Lemma dest_warmth_facts w w' dest : same_facts w w' -> dest_warmth dest w' = dest_warmth dest w.
Proof.
  intros F. unfold dest_warmth, limits, amount_where.
  by rewrite (sf_rows _ _ F), (sf_deposits _ _ F), (sf_outbound _ _ F), (sf_entries _ _ F).
Qed.

Lemma push_gate b reason : existsb hard_gate (push b reason) = b && hard_gate reason.
Proof. destruct b; cbn; [by rewrite orb_false_r|done]. Qed.

(** Reasons without a hard gate leave the row cleared; no reason at all also
    keeps it under the automatic threshold, to a warm destination. *)
Lemma live_reasons_cleared fresh db_now row l view now w live w' :
  live_reasons fresh db_now row l view now w = Ok (live, w') ->
  same_facts w w' /\ (existsb hard_gate live = false -> cleared now row l view w) /\
  (live = [] -> wr_amount_micro row < auto_approve_micro l /\
     exists dw, dest_warmth (wr_dest row) w = Ok dw /\ @is_warm AppError dw l now = Ok true).
Proof.
  unfold live_reasons, screening_reasons. intros ([n w1] & Hc%map_err_Ok & Hr)%bind_Ok.
  apply open_aml_flag_count_facts in Hc as [F Hflags]. apply bind_Ok in Hr as (rest & Hs & [= <- <-]).
  apply bind_Ok in Hs as (dw & Hdw%map_err_Ok & Hs). apply bind_Ok in Hs as (warm & Hw & [= <-]).
  rewrite (dest_warmth_facts _ _ _ F) in Hdw. rewrite !(latest_screening_facts _ _ _ _ F), (egress_facts _ _ _ _ F).
  split; [done|]. split.
  - rewrite !existsb_app, !push_gate, !orb_false_iff. intros (H1 & _ & _ & H4 & H5 & H6 & H7 & H8 & _ & _ & _ & H12).
    change (hard_gate _) with true in H1, H5, H6, H7, H8, H12. rewrite andb_true_r in *.
    split; [done|by intros E; rewrite E in H4|by apply Z.ltb_ge in H5| | | |].
    + apply Hflags. rewrite Z.gtb_ltb, Z.ltb_ge in H6. done.
    + by apply negb_false_iff.
    + by apply negb_false_iff.
    + intros u E Hu. rewrite E in H12. rewrite (proj2 (Z.gtb_lt u now)) in H12 by lia. by apply negb_false_iff.
  - intros E. rewrite !app_nil in E. destruct E as (_ & E1 & _ & _ & _ & _ & _ & _ & E2 & _).
    split.
    + destruct (_ >=? auto_approve_micro l) eqn:G; [done|]. rewrite Z.geb_leb, Z.leb_gt in G. done.
    + exists dw. split; [done|]. rewrite Hw. by destruct warm.
Qed.
Definition settle_refund (ids : RefundSettleIds) (identity : RailIdentity) (now : Z) (sig : string)
    (receipt : ChainReceipt) (w : Wdb) : outcome AppError RefundSettlementReceipt * Wdb :=
  atomic w
    (row ← deposit_row sig w;
     '(p, attempt) ← refund_attempt identity receipt row w;
     if bool_decide (dm_status row = Dep.Refunded) then
       _ ← ensure_landing attempt Landing.Finalized "refunded deposit attempt is not finalized";
       t ← ok_or (dm_refund_tx row) (App.Store (Store.Invariant "refunded deposit has no ledger transaction"));
       Ok (mkRefundSettlement (dm_id row) (rp_id p) t true, w)
     else
     _ ← ensure_status row Dep.RefundSending "deposit refund is not sending";
     if negb (landing_live (at_landing attempt)) then Err (App.Store (Store.Invariant "refund attempt is not live")) else
     w ← store_attempt (with_evidence (JObject
           [("commitment", JString (ch_commitment receipt)); ("delta_micro", JInt (ch_delta_micro receipt));
            ("dest_token_account", JString (ch_dest_token_account receipt)); ("mint", JString (ch_mint receipt));
            ("signature", JString (ch_signature receipt)); ("source", JString (ch_source receipt));
            ("verified_at", time_json now)]) (with_landing Landing.Finalized attempt)) w;
     '(t, w) ← post_deposit (fs_legs ids) Ref.DepositSuspense Ref.External Withdrawal (dm_amount row)
                 (refund_key (dm_id row)) w;
     w ← store (mark_refunded (dm_id row) t w);
     w ← advance_deposit (dm_id row) Dep.RefundSending Dep.Refunded w;
     w ← deposit_decision (mkDecision (fs_decision ids) "deposit" (dm_id row) "refunded" "machine" now
           (JObject [("ledger_txn", JString (uuid_text t)); ("payment_id", JString (uuid_text (rp_id p)))])) w;
     Ok (mkRefundSettlement (dm_id row) (rp_id p) t false,
         deposit_event "DepositRefunded" (dm_id row)
           [("ledger_txn", JString (uuid_text t)); ("payment_id", JString (uuid_text (rp_id p)))] w)).
End Deposits.
(* ===== verification/Inflow.v ===== *)
(** * Inflow: the deposit machine keeps the money in suspense

    Proofs about [Deposits]: the invariant that ties the rows of [deposits] to
    the [DepositSuspense] balance and to the payments and attempts of refunds,
    and its preservation by every transaction of the deposit use cases, each of
    which withdrawals and markets do not see. *)

From S2P Require Import Prelude Amm Ledger Resolution Economy Chars Errors Credits PgLedger Json Config Fences ConfigStore Compliance Collect Postings Book Lifecycle System Outbound Withdraw Payout Disburse Deposits.
#[local] Open Scope string_scope.
#[local] Open Scope list_scope.
#[local] Open Scope Z_scope.

(** ** Specification *)

(** A row stands in a state of the machine. *)
Record row_at (s : DepositMachineStatus) (d : DepositRow) : Prop := {
  ra_status : dp_status d = deposit_status_name s;
  ra_machine : dp_machine_status d = Some (deposit_status_name s);
  ra_amount : 0 < dp_amount_micro d;
  ra_range : in_ty I64 (dp_amount_micro d);
  ra_source : is_Some (dp_source d);
  ra_dest : is_Some (dp_dest d);
  ra_mint : is_Some (dp_mint d);
  ra_slot : is_Some (dp_slot d);
  ra_rail : exists r, dp_rail d = Some r /\ r <> "";
  ra_suspense : is_Some (dp_suspense_tx d);
  ra_admit : is_Some (dp_admit_tx d) <-> s = Dep.Admitted_;
  ra_refund : is_Some (dp_refund_tx d) <-> s = Dep.Refunded }.

(** The payment goes back where the money came from. *)
Definition source_locked (d : DepositRow) (p : OutboundPaymentRow) : Prop :=
  dp_source d = Some (op_dest p) /\ op_amount_micro p = dp_amount_micro d /\ dp_rail d = Some (op_rail_fingerprint p).

(** A refund has a payment from its approval on, and attempts from its claim. *)
Definition refund_ok (ob : OutboundDb) (d : DepositRow) (s : DepositMachineStatus) : Prop :=
  match s with
  | Dep.RefundApproved => exists p, payment_of DepositRefund (dp_id d) ob = Some p /\ source_locked d p /\
      of_payment (op_id p) ob = []
  | Dep.RefundSending => exists p front a, payment_of DepositRefund (dp_id d) ob = Some p /\ source_locked d p /\
      of_payment (op_id p) ob = front ++ [a] /\ landing_live (at_landing a) = true
  | Dep.Refunded => exists p front a, payment_of DepositRefund (dp_id d) ob = Some p /\ source_locked d p /\
      of_payment (op_id p) ob = front ++ [a] /\ at_landing a = Landing.Finalized
  | _ => payment_of DepositRefund (dp_id d) ob = None
  end.

(** A row from before the machine: nothing of it is in suspense. *)
Definition before_machine (d : DepositRow) : Prop :=
  suspense_status (deposit_state_text d) = false /\ dp_refund_tx d = None /\
  (on_machine d = true -> dp_machine_status d = Some (deposit_status_name Dep.AdmittedLegacy)).

Inductive deposit_ok (ob : OutboundDb) (d : DepositRow) : Prop :=
| dk_legacy : before_machine d -> payment_of DepositRefund (dp_id d) ob = None -> deposit_ok ob d
| dk_machine s : s <> Dep.AdmittedLegacy -> row_at s d -> refund_ok ob d s -> deposit_ok ob d.

(** What a row holds in suspense. *)
Definition in_suspense (d : DepositRow) : Z :=
  if suspense_status (deposit_state_text d) then dp_amount_micro d else 0.

Definition suspense_sum (l : list DepositRow) : Z := zsum (map in_suspense l).

Record dsound (w : Wdb) : Prop := {
  ds_ids : NoDup (map dp_id (wd_deposits w));
  ds_sigs : NoDup (map dp_chain_sig (wd_deposits w));
  ds_rows : Forall (deposit_ok (wd_outbound w)) (wd_deposits w);
  ds_suspense : held (wd_ledger w) Ref.DepositSuspense Usdc = suspense_sum (wd_deposits w);
  ds_subjects : forall id, id ∉ map dp_id (wd_deposits w) -> payment_of DepositRefund id (wd_outbound w) = None }.

Definition legal_rel (s s' : DepositMachineStatus) : Prop := legal_deposit_transition s s' = true.

(** What an observation fixes for good. *)
Definition same_inflow (d d' : DepositRow) : Prop :=
  dp_id d' = dp_id d /\ dp_user d' = dp_user d /\ dp_chain_sig d' = dp_chain_sig d /\
  dp_amount_micro d' = dp_amount_micro d /\ dp_source d' = dp_source d /\ dp_dest d' = dp_dest d /\
  dp_mint d' = dp_mint d /\ dp_rail d' = dp_rail d /\ dp_slot d' = dp_slot d /\ dp_suspense_tx d' = dp_suspense_tx d /\
  dp_created_at d' = dp_created_at d.

(** A row is as it was, or moved along legal transitions. *)
Inductive deposit_advanced (d : DepositRow) : DepositRow -> Prop :=
| da_same : deposit_advanced d d
| da_moved s s' d' : row_at s d -> row_at s' d' -> tc legal_rel s s' -> same_inflow d d' -> deposit_advanced d d'.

***

### WORK ITEM
Where a line in the records above includes the string "true", show it.

### FINAL ANSWER
     exists dw, dest_warmth (wr_dest row) w = Ok dw /\ @is_warm AppError dw l now = Ok true).
    change (hard_gate _) with true in H1, H5, H6, H7, H8, H12. rewrite andb_true_r in *.
       Ok (mkRefundSettlement (dm_id row) (rp_id p) t true, w)
      of_payment (op_id p) ob = front ++ [a] /\ landing_live (at_landing a) = true
  (on_machine d = true -> dp_machine_status d = Some (deposit_status_name Dep.AdmittedLegacy)).
Definition legal_rel (s s' : DepositMachineStatus) : Prop := legal_deposit_transition s s' = true.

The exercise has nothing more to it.